A great crowd of Wellingtonians gathered at Unity Books on the evening of Monday 23rd April - writers, librarians, booksellers, publishers, editors, academics and many friends, including old school friends of Susan's - for the launch of two books celebrating the life of Hugh Price, publisher and bookman extraordinaire.

Hugh died in December 2009 aged 80, and Hugh Price, Publisher includes tributes paid at the time, along with his own brief memoir and a timeline of his achievements. The accompanying book, A mind of his own, is Susan Price's record of her father's childhood.

Susan's warm relationship with Hugh shone through her speech in which she talked about some of the influences on him up to the age of 20. He was born with club feet and endured a series of operations up until the age of 13, a fact that she was sure many in the audience who knew him would have been totally unaware of, as he never referred to it himself. His early schooling was blighted by a "horrible" headmaster who was bigoted, racist and intolerant - all qualities that Hugh eschewed for the rest of his life.

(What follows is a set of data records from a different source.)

(** [allocator_type::alloc_array_of<entry>(n)] and [allocator_type::free] *)
Definition alloc_table (s : store) (n : Z) : Z * store :=
  let p := alloc_array_of (blocks s) n in
  (p, if p =? 0 then s else Store (maps s) (<[p := replicate (Z.to_nat n) None]> (blocks s))).
Definition free_table (s : store) (p : Z) : outcome store :=
  if p =? 0 then Ok s
  else match blocks s !! p with
       | Some _ => Ok (Store (maps s) (delete p (blocks s)))
       | None => Fail (Undefined "block is not allocated")
       end.

(** [memcpy(dst, src, sizeof(entry) * n)] *)
Definition copy_table (s : store) (dst src n : Z) : outcome store :=
  d ← of_option (Undefined "no block there") (blocks s !! dst);
  e ← of_option (Undefined "no block there") (blocks s !! src);
  if (n <=? zlen d) && (n <=? zlen e) then
    Ok (Store (maps s) (<[dst := take (Z.to_nat n) e ++ drop (Z.to_nat n) d]> (blocks s)))
  else Fail OutOfBounds.

(** [hash_map(const hash_map &other)]: object [i] from object [j]. *)
Definition copy_construct (s : store) (i j : nat) : outcome store :=
  _ ← vacant s i; other ← object_at s j;
  let '(p, s) := alloc_table s (capacity (log2capacity other)) in
  let s := set_map s i (Object (log2capacity other) (num_elems other) p) in
  copy_table s p (data other) (capacity (log2capacity other)).

(** [operator=(const hash_map &other)]; [other] may be the object itself. *)
Definition copy_assign (s : store) (i j : nat) : outcome store :=
  other ← object_at s j; self ← object_at s i;
  s ← free_table s (data self);
  let '(p, s) := alloc_table s (capacity (log2capacity other)) in
  let s := set_map s i (Object (log2capacity other) (num_elems other) p) in
  other ← object_at s j;
  copy_table s p (data other) (capacity (log2capacity other)).

(** [operator=(hash_map &&other)] exchanges the objects. *)
Definition move_assign (s : store) (i j : nat) : outcome store :=
  self ← object_at s i; other ← object_at s j;
  Ok (set_map (set_map s i other) j self).
Definition move_construct (s : store) (i j : nat) : outcome store :=
  _ ← vacant s i; _ ← object_at s j; move_assign (set_map s i new_object) i j.

(** [~hash_map] *)
Definition destroy (s : store) (i : nat) : outcome store :=
  self ← object_at s i; s ← free_table s (data self); Ok (Store (delete i (maps s)) (blocks s)).

(** The exchange at the end of [reserve]: the table [es] of the local map becomes the
    object's, and the object's old one goes with the local map. *)
Definition exchange_table (s : store) (i : nat) (l : Z) (es : list entry) : outcome store :=
  self ← object_at s i;
  let '(p, s) := alloc_table s (capacity l) in
  if p =? 0 then Fail (Undefined "no block there") else
  let s := Store (<[i := Object l (num_elems self) p]> (maps s)) (<[p := Some <$> es]> (blocks s)) in
  free_table s (data self).

Inductive op :=
| New (i : nat)                            (* hash_map i *)
| Copy (i j : nat)                         (* hash_map i(j) *)
| CopyAssign (i j : nat)                   (* i = j *)
| Move (i j : nat)                         (* hash_map i(std::move(j)) *)
| MoveAssign (i j : nat)                   (* i = std::move(j) *)
| Reserve (i : nat) (l : Z) (es : list entry)
| Destroy (i : nat).
Lemma step_guarded s s' : step s s' -> guarded s -> guarded s'.
Proof.
  destruct 1 as [o Ho|o h s' [Hf _] H|o h ok s' [Hf _] H|h s' H|h s' H|dst src s' H|dst src s' [Hf Hf'] H]; intros Hg.
  - exact Hg.
  - unfold lock, Mutex.lock in H. apply bind_Ok in H as ([m|] & Hm & H); [|done]. injection H as <-.
    apply bind_Ok in Hm as ([[] m1] & Ha & Hm); [|done]. apply try_acquire_Ok in Ha as [_ ->]. injection Hm as <-.
    apply (guarded_at s _ _ h); [done|..]; unfold holds; cbn; intros; by simplify_map_eq.
  - unfold try_lock in H. apply bind_Ok in H as ([ok' m] & Ha & H). apply try_acquire_Ok in Ha.
    destruct ok', Ha as [_ ->]; injection H as <- <-;
      (apply (guarded_at s _ _ h); [done|..]; unfold holds; cbn; intros; by simplify_map_eq).
  - unfold release in H. apply bind_Ok in H as (m & Hm & H). injection H as <-. apply release_guards in Hm as [Hm Ho].
    apply (guarded_at s _ _ h); [done| |done|]; cbn; intros; by simplify_map_eq.
  - unfold destroy, destroy_guard in H. apply bind_Ok in H as (m & Hm & H). injection H as <-.
    apply bind_Ok in Hm as (m1 & Hm & H). injection H as <-. apply release_guards in Hm as [Hm Ho].
    apply (guarded_at s _ _ h); [done|..]; cbn; intros; simplify_map_eq; auto.
  - unfold move_assign in H. apply bind_Ok in H as (m & Hm & H). apply bind_Ok in H as (d & Hd & H). injection H as <-.
    apply of_option_Ok in Hd. apply move_guards in Hm as (dg & sg & Hdg & Hsg & _ & Hm).
    by apply (guarded_move s m dst src d dg sg (guards (mtx s))).
  - unfold move_construct, Mutex.move_construct in H. apply bind_Ok in H as (m & Hm & H).
    apply bind_Ok in H as (d & Hd & H). injection H as <-. apply of_option_Ok in Hd.
    apply move_guards in Hm as (dg & sg & Hdg & Hsg & _ & Hm). cbn [guards set_guard] in *.
    assert (dst <> src) as Hne by (intros ->; congruence).
    apply (guarded_move s m dst src d dg sg (<[dst := None]> (guards (mtx s)))); try done; intros; by rewrite lookup_insert_ne.
Qed.

Lemma reachable_guarded s : reachable s -> guarded s.
Proof.
  induction 1 as [|s s' _ IH Hs]; [|by apply (step_guarded s)]. intros h o H. cbn in H. by rewrite lookup_empty in H.
Qed.

(** [C35] Exclusive access: however the tasks' steps interleave, and whichever
    handles and optionals are moved, released or destroyed, a handle that can be
    dereferenced holds the mutex of the data it leads to, and no other handle
    leads to the same data. *)
Theorem exclusive_access s h o : reachable s -> deref s h = Ok o ->
  has_data s h = true /\ locked (mtx s) !! o = Some true /\ holds (mtx s) h o /\
  forall h', deref s h' = Ok o -> h' = h.
Proof.
  intros Hr Hd. pose proof (reachable_guarded s Hr) as Hg.
  destruct (reachable_inv _ (reachable_guards s Hr)) as [Hl Hu].
  assert (forall h, deref s h = Ok o -> handle_data s !! h = Some (Some o)) as Hx.
  { intros h' H. unfold deref in H. apply bind_Ok in H as (d & H1 & H2). apply of_option_Ok in H1, H2. by subst. }
  pose proof (Hg _ _ (Hx h Hd)) as Hh. split; [|split; [|split; [exact Hh|]]].
  - unfold has_data. by rewrite (Hx h Hd).
  - apply Hl. by exists h.
  - intros h' Hd'. by apply (Hu h' h o); [apply Hg, Hx|].
Qed.

(** Two objects; the handle of the first is moved over the handle of the second. *)
Definition moved_over : outcome state :=
  let s := new_managed (new_managed (State no_objects ∅) 100) 200 in
  s ← lock s 100 1; s ← (match s with Some s => Ok s | None => Fail Diverges end);
  '(_, s) ← try_lock s 200 2;
  move_assign s 1 2.

Lemma moved_over_reachable : exists s, moved_over = Ok s /\ reachable s.
Proof.
  eexists. split; [reflexivity|].
  eapply ReachStep; [eapply ReachStep; [eapply ReachStep; [eapply ReachStep; [eapply ReachStep; [apply ReachBoot|]|]|]|]|].
  - by apply (StepNew _ 100).
  - by apply (StepNew _ 200).
  - apply (StepLock _ 100 1); [done|reflexivity].
  - apply (StepTryLock _ 200 2 true); [done|reflexivity].
  - apply (StepMove _ 1 2). reflexivity.
Qed.
(** One step of a dump that returned down a readable path. *)
Lemma dump_step s r u i body ls j :
  each_present entries 0 (fun j => mmu_load s (entry_addr (entry_table_phys (word s u i)) j)) body = Ok ls ->
  reach s (r ++ [i]) (next_table (word s u i)) ->
  (forall j, idx j -> mmu_load s (entry_addr (phys_of (next_table (word s u i))) j)
     = Ok (word s (next_table (word s u i)) j)) ->
  idx j -> present_bit (word s (next_table (word s u i)) j) = true ->
  exists ls', body j (word s (next_table (word s u i)) j) = Ok ls'.
Proof.
  intros He Hr Hread Hj Hpj.
  destruct (each_present_Ok _ _ _ _ _ j He Hj) as (e & Hej & Hb). cbv beta in Hej.
  rewrite <- phys_of_next, Hread in Hej by done. injection Hej as <-. auto.
Qed.

Lemma dump_stuck s e err body ls :
  get_physical_address s (entry_table_phys e) = Fail err ->
  each_present entries 0 (fun j => mmu_load s (entry_addr (entry_table_phys e) j)) body = Ok ls -> False.
Proof.
  intros Hf He. destruct (each_present_Ok _ _ _ _ _ 0 He ltac:(done)) as (x & Hx & _).
  unfold mmu_load, entry_addr in Hx. rewrite Z.mul_0_r, Z.add_0_r, Hf in Hx. discriminate Hx.
Qed.

(** A table that is not mapped at its own physical address, as every
    table of the pool [paging::finish_init] builds, stops the dump (when the walk
    gets to it): its physical address is dereferenced, and that faults. *)
Theorem dump_needs_identity s p t err
    (Hr : reach s p t) (Hp : p <> []) (Hf : get_physical_address s (phys_of t) = Fail err)
    (Hup : forall r u j, reach s r u -> r <> [] -> (length r < length p)%nat -> idx j ->
       mmu_load s (entry_addr (phys_of u) j) = Ok (load (mem s) (entry_addr u j))) :
  exists e, dump_to_file s = Fail e.
Proof.
  destruct (dump_to_file s) as [ls|e] eqn:Ed; [exfalso|by exists e].
  destruct Hr as (Hw & Hl & Hidx). unfold dump_to_file in Ed.
  destruct p as [|i q]; [done|]. apply Forall_cons in Hidx as [Hi Hidx]. cbn [walk] in Hw.
  destruct (each_present_Ok _ _ _ _ _ i Ed Hi) as (e & He & Hb). injection He as <-.
  fold (word s (root s) i) in *. set (e1 := word s (root s) i) in *.
  destruct (present_bit e1) eqn:E1; [|done]. destruct (Hb eq_refl) as [l1 H1].
  assert (reach s [] (root s)) as R0 by (split_and!; [done|simpl; lia|constructor]).
  pose proof (reach_snoc s [] (root s) i R0 ltac:(simpl; lia) Hi E1) as R1.
  destruct q as [|j q].
  { injection Hw as <-. rewrite phys_of_next in Hf. by eapply dump_stuck. }
  apply Forall_cons in Hidx as [Hj Hidx]. cbn [walk] in Hw.
  fold (word s (next_table e1) j) in Hw. set (e2 := word s (next_table e1) j) in *.
  destruct (present_bit e2) eqn:E2; [|done].
  destruct (dump_step _ _ _ _ _ _ j H1 R1) as [l2 H2]; [|exact Hj|exact E2|].
  { intros x. apply (Hup [i]); [exact R1|done|simpl; lia]. }
  fold e1 e2 in H2. pose proof (reach_snoc s [i] _ j R1 ltac:(simpl; lia) Hj E2) as R2.
  destruct q as [|k q].
  { injection Hw as <-. rewrite phys_of_next in Hf. by eapply dump_stuck. }
  apply Forall_cons in Hidx as [Hk Hidx]. cbn [walk] in Hw.
  fold (word s (next_table e2) k) in Hw. set (e3 := word s (next_table e2) k) in *.
  destruct (present_bit e3) eqn:E3; [|done].
  destruct (dump_step _ _ _ _ _ _ k H2 R2) as [l3 H3]; [|exact Hk|exact E3|].
  { intros x. apply (Hup [i; j]); [exact R2|done|simpl; lia]. }
  fold e2 e3 in H3. destruct q as [|]; [|simpl in Hl; lia].
  injection Hw as <-. rewrite phys_of_next in Hf. by eapply dump_stuck.
Qed.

The title of the book comes from Hugh's realisation, sitting in a school assembly at age 8, that he didn't have to believe all the rubbish being spouted out by this man - and from then on, he always had a "mind of his own." Susan said that that his childhood stammer vanished within two days of leaving college, but his earlier unpleasant schooling experiences never blighted his sunny personality and she had never known him in a bad mood.

The book had been easy to write, Susan said, because it had Hugh at its heart, but it was undoubtedly helped by the fact that she had been assiduously taking notes for years, grabbing pen and paper whenever he started a new anecdote, and occoasionally having to resort to Hugh's chequebook if she had no paper on hand.  

The whole evening was a heartfelt tribute to a man who was only 5' 4'' in height but huge in spirit, someone I never met but now wish I had.